Data for analysis Block Start

(** When the buffer cannot be mapped the first call of the accessor
    does not return: it ends in [abort()] once the two textures and the
    buffer have been created, right after the mapping that failed, and
    without having deleted anything, so that the three objects stay in
    use. *)
Theorem map_failure_aborts_after_creation (self : fosphor)
    (g : fosphor_gl_state) (w : world) (id : Z) :
  gl self = Some g ->
  init_complete g = 0 ->
  env_map_buffer (env w) = false ->
  let r := fosphor_gl_get_shared_id self id w in
  outcome r = Crash Aborted /\
  last (calls r) = Some (glMapBuffer GL_ARRAY_BUFFER GL_WRITE_ONLY false) /\
  destroyed (calls r) = [] /\
  exists t1 t2 b : Z,
    created (calls r) = [obj_texture t1; obj_texture t2; obj_buffer b] /\
    t1 <> t2 /\
    ~ live t1 (textures w) /\ ~ live t2 (textures w) /\
    ~ live b (buffers w) /\
    live t1 (textures (after r)) /\ live t2 (textures (after r)) /\
    live b (buffers (after r)).
Proof.
  intros Hg Hinit Hmap r. subst r.
  rewrite (get_shared_id_abort_calls self g w id Hg Hinit Hmap).
  cbn [outcome after calls]. split; [reflexivity|].
  split.
  { unfold deferred_calls. rewrite app_nil_r, !app_assoc.
    match goal with
    | |- last (?l ++ [?a; ?b; ?c; ?d; ?e]) = _ =>
        change (l ++ [a; b; c; d; e]) with (l ++ [a; b; c; d] ++ [e])
    end.
    rewrite app_assoc. apply last_snoc. }
  split.
  { unfold deferred_calls. rewrite !destroyed_app. cbn [destroyed app].
    rewrite !destroyed_uploads by apply tile_uploads_are_uploads.
    reflexivity. }
  eexists _, _, _. split.
  { unfold deferred_calls. rewrite !created_app. cbn [created app].
    rewrite !created_uploads by apply tile_uploads_are_uploads.
    reflexivity. }
  pose proof (is_fresh (textures w)) as Hf1.
  pose proof (is_fresh ({[ fresh (textures w) ]} ∪ textures w)) as Hf2.
  pose proof (is_fresh (buffers w)) as Hfb.
  unfold deferred_world.
  cbn [textures buffers set_buffers set_textures live].
  split; [intros [= Heq]; apply Hf2; rewrite <- Heq; set_solver|].
  repeat split; set_solver.
Qed.


(** *** Teardown and construction *)

Lemma live_drop_name (n m : Z) (X : gset positive) :
  live n (drop_name m X) <-> live n X /\ n <> m.
Proof.
  destruct n as [|p|p], m as [|q|q]; cbn [live drop_name];
    try (split; [intros H; first [contradiction | split; [exact H|lia]]
                |intros [H _]; exact H]).
  rewrite elem_of_difference, not_elem_of_singleton.
  split; intros [H Hne]; (split; [exact H|congruence]).
Qed.

(** [fosphor_gl_release] frees the objects of its own state block and
    no other: what is in use afterwards is what was in use before, less
    the two textures and the two lookup textures, the buffer, the font
    and the colormap context the block names; this holds for any block,
    complete or not. *)
Theorem release_frees_only_its_block (self : fosphor)
    (g : fosphor_gl_state) (w : world) :
  gl self = Some g ->
  let w' := after (fosphor_gl_release self w) in
  (forall n, live n (textures w') <->
     live n (textures w) /\ n <> tex_histogram g /\ n <> tex_waterfall g /\
     n <> cmap_histogram g /\ n <> cmap_waterfall g) /\
  (forall n, live n (buffers w') <->
     live n (buffers w) /\ n <> vbo_spectrum g) /\
  (forall n, live n (fonts w') <-> live n (fonts w) /\ n <> font g) /\
  (forall n, live n (cmap_ctxs w') <->
     live n (cmap_ctxs w) /\ n <> cmap_ctx g) /\
  env w' = env w.
Proof.
  intros Hg w'. subst w'. rewrite (release_run self g w Hg).
  cbn [after]. unfold released_world. cbn [textures buffers fonts cmap_ctxs env].
  split; [|split; [|split; [|split; [|reflexivity]]]]; intros n;
    rewrite !live_drop_name; tauto.
Qed.

(** Once released, or never initialised, a renderer has no state block:
    the accessor then dereferences NULL before it issues any call, and so
    does the draw of a frame with any layer switched on. *)
Theorem use_after_release_faults (self : fosphor) (render : fosphor_render)
    (w : world) (id : Z) :
  has render FRO_WATERFALL = true \/ has render FRO_HISTO = true \/
    has render FRO_LIVE = true \/ has render FRO_MAX_HOLD = true ->
  let r := fosphor_gl_release self w in
  exists self1 : fosphor,
    outcome r = Ok self1 /\ gl self1 = None /\
    fosphor_gl_get_shared_id self1 id (after r) =
      Run (Crash NullDeref) (after r) [] /\
    outcome (fosphor_gl_draw self1 render (after r)) = Crash NullDeref.
Proof.
  intros Hreq r.
  assert (Hnull : forall s w0, gl s = None ->
            fosphor_gl_get_shared_id s id w0 = Run (Crash NullDeref) w0 []).
  { intros s w0 Hs. unfold fosphor_gl_get_shared_id, gl_deferred_init.
    rewrite Hs. reflexivity. }
  subst r. destruct (gl self) as [g|] eqn:Hg.
  - rewrite (release_run self g w Hg). cbn [outcome after].
    exists (set_gl self None). split; [reflexivity|]. split; [reflexivity|].
    split; [apply Hnull; reflexivity|].
    apply draw_without_state_faults; [reflexivity|exact Hreq].
  - rewrite (release_null self w Hg). cbn [outcome after].
    exists self. split; [reflexivity|]. split; [exact Hg|].
    split; [apply Hnull, Hg|].
    apply draw_without_state_faults; [exact Hg|exact Hreq].
Qed.

Lemma constructed_host_ready (w : world) :
  host_ready (constructed_state w) (constructed_world w).
Proof.
  unfold host_ready, constructed_state, constructed_world.
  cbn [font cmap_ctx cmap_waterfall cmap_histogram live
       textures fonts cmap_ctxs].
  pose proof (fresh_twice (textures w)) as Hne.
  repeat split; [set_solver | set_solver | set_solver | set_solver |].
  congruence.
Qed.

Lemma constructed_names_new (w : world) :
  ~ live (font (constructed_state w)) (fonts w) /\
  ~ live (cmap_ctx (constructed_state w)) (cmap_ctxs w) /\
  ~ live (cmap_waterfall (constructed_state w)) (textures w) /\
  ~ live (cmap_histogram (constructed_state w)) (textures w).
Proof.
  unfold constructed_state.
  cbn [font cmap_ctx cmap_waterfall cmap_histogram live].
  pose proof (is_fresh (fonts w)). pose proof (is_fresh (cmap_ctxs w)).
  pose proof (is_fresh (textures w)).
  pose proof (is_fresh ({[ fresh (textures w) ]} ∪ textures w)).
  repeat split; set_solver.
Qed.

Lemma host_ready_kept (g : fosphor_gl_state) (w w' : world) :
  host_ready g w -> keeps_objects w w' -> host_ready g w'.
Proof.
  unfold host_ready, keeps_objects, live.
  intros (Hf & Hc & Hw & Hh & Hne) (Ht & _ & Hfs & Hcs).
  destruct (font g), (cmap_ctx g), (cmap_waterfall g), (cmap_histogram g);
    try contradiction.
  repeat split; [apply Hfs, Hf | apply Hcs, Hc | apply Ht, Hw | apply Ht, Hh
                | exact Hne].
Qed.

Lemma constructed_keeps (w : world) : keeps_objects w (constructed_world w).
Proof.
  unfold keeps_objects, constructed_world.
  cbn [textures buffers fonts cmap_ctxs]. repeat split; set_solver.
Qed.

Lemma release_undoes_construction (w : world) :
  released_world (constructed_state w) (constructed_world w) = w.
Proof.
  destruct w as [e T B F C].
  unfold released_world, constructed_state, constructed_world.
  cbn [drop_name env textures buffers fonts cmap_ctxs
       font cmap_ctx cmap_waterfall cmap_histogram tex_waterfall
       tex_histogram vbo_spectrum].
  rewrite ?fresh_drop. reflexivity.
Qed.

(** [fosphor_gl_init] does not look at the state block a renderer
    already has.  A second construction builds a block of objects that
    are all new and leaves the objects of the first in use; the renderer
    then refers to the second block only, and a release frees the
    objects of the second block and no others: the world is again as the
    first construction left it, the first font, colormap context and
    lookup textures still in use, and the renderer has no state block. *)
Theorem second_init_leaks_first (self : fosphor) (w : world) :
  all_succeed (env w) ->
  let r1 := fosphor_gl_init self w in
  exists (self1 self2 : fosphor) (g1 g2 : fosphor_gl_state),
    let r2 := fosphor_gl_init self1 (after r1) in
    let r3 := fosphor_gl_release self2 (after r2) in
    outcome r1 = Ok (0, self1) /\ gl self1 = Some g1 /\
    outcome r2 = Ok (0, self2) /\ gl self2 = Some g2 /\
    destroyed (calls r2) = [] /\
    (~ live (font g2) (fonts (after r1)) /\
     ~ live (cmap_ctx g2) (cmap_ctxs (after r1)) /\
     ~ live (cmap_waterfall g2) (textures (after r1)) /\
     ~ live (cmap_histogram g2) (textures (after r1))) /\
    host_ready g1 (after r2) /\ host_ready g2 (after r2) /\
    outcome r3 = Ok (set_gl self2 None) /\
    after r3 = after r1 /\
    host_ready g1 (after r3).
Proof.
  intros (Hm & Hfa & [len Hrg] & Hlf & Hci & Hw & Hh & Hmap) r1. subst r1.
  rewrite (init_success_run self w len Hm Hfa Hrg Hlf Hci Hw Hh).
  cbn [outcome after calls].
  exists (set_gl self (Some (constructed_state w))),
         (set_gl (set_gl self (Some (constructed_state w)))
                 (Some (constructed_state (constructed_world w)))),
         (constructed_state w), (constructed_state (constructed_world w)).
  cbv zeta.
  rewrite (init_success_run _ (constructed_world w) len Hm Hfa Hrg Hlf Hci Hw Hh).
  cbn [outcome after calls].
  rewrite (release_run
             (set_gl (set_gl self (Some (constructed_state w)))
                     (Some (constructed_state (constructed_world w))))
             (constructed_state (constructed_world w)) _ eq_refl).
  cbn [outcome after calls]. rewrite release_undoes_construction.
  do 4 (split; [reflexivity|]).
  split; [reflexivity|].
  split; [apply constructed_names_new|].
  split; [apply (host_ready_kept _ _ _ (constructed_host_ready w)),
            constructed_keeps|].
  split; [apply constructed_host_ready|].
  split; [reflexivity|]. split; [reflexivity|].
  apply constructed_host_ready.
Qed.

Data for analysis Block End

| Exercise prompt |
Here the job is to set down exactly the lines of the material above that fall between the one with "let r := fosphor_gl_release self w in" and the one with "w)) (textures w) /\", inclusive, and nothing beyond them.

| Answer to this exercise |
  let r := fosphor_gl_release self w in
  exists self1 : fosphor,
    outcome r = Ok self1 /\ gl self1 = None /\
    fosphor_gl_get_shared_id self1 id (after r) =
      Run (Crash NullDeref) (after r) [] /\
    outcome (fosphor_gl_draw self1 render (after r)) = Crash NullDeref.
Proof.
  intros Hreq r.
  assert (Hnull : forall s w0, gl s = None ->
            fosphor_gl_get_shared_id s id w0 = Run (Crash NullDeref) w0 []).
  { intros s w0 Hs. unfold fosphor_gl_get_shared_id, gl_deferred_init.
    rewrite Hs. reflexivity. }
  subst r. destruct (gl self) as [g|] eqn:Hg.
  - rewrite (release_run self g w Hg). cbn [outcome after].
    exists (set_gl self None). split; [reflexivity|]. split; [reflexivity|].
    split; [apply Hnull; reflexivity|].
    apply draw_without_state_faults; [reflexivity|exact Hreq].
  - rewrite (release_null self w Hg). cbn [outcome after].
    exists self. split; [reflexivity|]. split; [exact Hg|].
    split; [apply Hnull, Hg|].
    apply draw_without_state_faults; [exact Hg|exact Hreq].
Qed.

Lemma constructed_host_ready (w : world) :
  host_ready (constructed_state w) (constructed_world w).
Proof.
  unfold host_ready, constructed_state, constructed_world.
  cbn [font cmap_ctx cmap_waterfall cmap_histogram live
       textures fonts cmap_ctxs].
  pose proof (fresh_twice (textures w)) as Hne.
  repeat split; [set_solver | set_solver | set_solver | set_solver |].
  congruence.
Qed.

Lemma constructed_names_new (w : world) :
  ~ live (font (constructed_state w)) (fonts w) /\
  ~ live (cmap_ctx (constructed_state w)) (cmap_ctxs w) /\
  ~ live (cmap_waterfall (constructed_state w)) (textures w) /\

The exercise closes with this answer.